The temple complex comprised three buildings around a massive courtyard: the archives, the residence for the long-dead priestesses, and the temple proper, where the ancient Rock was held. It was in the archives, the most defensible area by far, that she left Aedion and Lysandra to find anything suitable for bedding, a wall of flame now encompassing the entire site.
Aedion’s eyes still shone with the thrill of battle when she claimed she wanted a moment alone by the Rock. He’d fought beautifully—and she’d made sure to leave some men alive for him to take down. She was not the only symbol here tonight, not the only one watched.
And as for the shifter who had ripped into those soldiers with such feral savagery … Aelin left her again in falcon form, perched on a rotting beam in the cavernous archives, staring at the enormous rendering of a sea dragon carved into the floor, at last revealed by that razing fire.

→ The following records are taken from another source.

(** The correction a lookup books: exactly what is missing; or a halt; or nothing,
    when a correction of the same name is in the book. *)
Lemma difference_booked c t q p e e' :
  under_reconciliation e c →
  (∀ x f, b_fills (book e) !! x = Some f → 0 ≤ raw (f_qty f)) → booked (book e) c ≤ i64_max →
  e8_ok q →
  book_the_difference c t q p e = (e', Ok tt) →
  reconciling e' = reconciling e ∧ under_reconciliation e' c ∧
  (e_halted e = true → e_halted e' = true) ∧
  (booked (book e') c = raw q ∨
   (raw q < booked (book e) c ∧ booked (book e') c = booked (book e) c ∧ e_halted e' = true) ∨
   (booked (book e') c = booked (book e) c ∧ correction_taken e c q)).
Proof.
  intros Hrec Hfills Hmax Hq. pose proof Hrec as (o & Ho & Hst).
  unfold book_the_difference. intros H. apply st_bind_Ok in H as (e0 & self & H0 & H).
  apply st_get_Ok in H0 as [-> ->]. unfold id in H. rewrite Ho in H. cbv zeta in H.
  set (ours := foldl _ _ _) in H.
  assert (raw ours = booked (book e) c) as Hours by (by apply ours_booked).
  case_bool_in H.
  { apply st_ret_Ok in H as [-> _]. z_reflect. subst q. split_and!; try done. by left. }
  case_bool_in H.
  { apply halts in H as (Hh & Hr & Hf). split_and!; [done| |done|].
    - exists o. by rewrite (facts_order _ _ _ Hf).
    - right. left. unfold ltb in *. z_reflect. rewrite (facts_booked _ _ _ Hf). split_and!; [lia|done|done]. }
  apply st_bind_Ok in H as (e1 & x & Hx & H). pose proof (exec_id_same _ _ _ _ _ Hx) as ->.
  apply st_bind_Ok in H as (e2 & a & H1 & H).
  destruct (fill (book e) x) as [f|] eqn:Hfx.
  { apply fill_again in H1 as ((_ & Hr & Hh & _) & Hf1); [|by rewrite Hfx].
    apply decide_same in H as ((_ & Hr2 & Hh2 & _) & _ & Hf & _).
    split_and!; [congruence| |congruence|right; right].
    - exists o. by rewrite (facts_order _ _ _ Hf), (facts_order _ _ _ Hf1).
    - rewrite (facts_booked _ _ _ Hf), (facts_booked _ _ _ Hf1). split; [done|].
      exists x. by rewrite Hx, Hfx. }
  destruct (fill_books _ _ _ _ _ _ _ _ Hrec Hfx H1) as ((_ & Hr & Hh & _) & (o2 & Ho2 & Hst2) & Hb & _).
  apply decide_same in H as ((_ & Hr2 & Hh2 & _) & _ & Hf & _).
  split_and!; [congruence| |congruence|left].
  - exists o2. by rewrite (facts_order _ _ _ Hf).
  - rewrite (facts_booked _ _ _ Hf), Hb. unfold ltb in *. z_reflect.
    assert (0 ≤ booked (book e) c) as Hpos.
    { unfold booked, map_zsum. apply zsum_nonneg, Forall_fmap, Forall_forall.
      intros [y f] Hin%elem_of_map_to_list. simpl. unfold fill_of. case_bool_decide; [eauto|lia]. }
    assert (checked_sub q ours = Ok (from_raw (raw q - raw ours))) as ->.
    { apply checked_sub_Ok. split; [done|]. unfold e8_ok in Hq. unfold_ranges. lia. }
    simpl. lia.
Qed.

(** ** A position the venue reports *)

(** What adopting a position of [i] calls its order and its fill. *)
Definition adoption_name (e : Engine) (i : Instrument) : list byte :=
  str "ADOPT-" ++ take (Nat.min (inline_len i) 20) (inline_as_str i) ++
  str "-" ++ dec (j_epoch (journal e)).
Definition adoption_order (e : Engine) (i : Instrument) : ClientOrderId :=
  inline_or_default 36 (adoption_name e i).
Definition adoption_fill (e : Engine) (i : Instrument) : ExecId :=
  inline_or_default 40 (adoption_name e i).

One of many similar carvings throughout, the heritage of a people long since exiled.
From every space inside the temple, the crashing of waves on the shore far below whispered or roared. There was nothing to absorb the sound, to soften it. Great, sprawling rooms and courtyards where there should have been altars and statues and gardens of reflection were wholly empty, the smoke of her fire still lingering.
Good. Fire could destroy—but also cleanse.
She crept across the darkened temple-complex grounds to where the innermost, holiest of sanctuaries sprawled to the lip of the sea. Golden light leaked onto the rocky ground before the inner sanctum’s steps—light from the now-eternally-burning vats of flame to honor Brannon’s gift.
Still clothed in black, Aelin was little more than a shadow as she dimmed those fires to sleepy, murmuring embers and entered the heart of the temple.
A great sea wall had been built to push back the wrath of storms from the stone itself, but even then, the space was damp, the air thick with brine.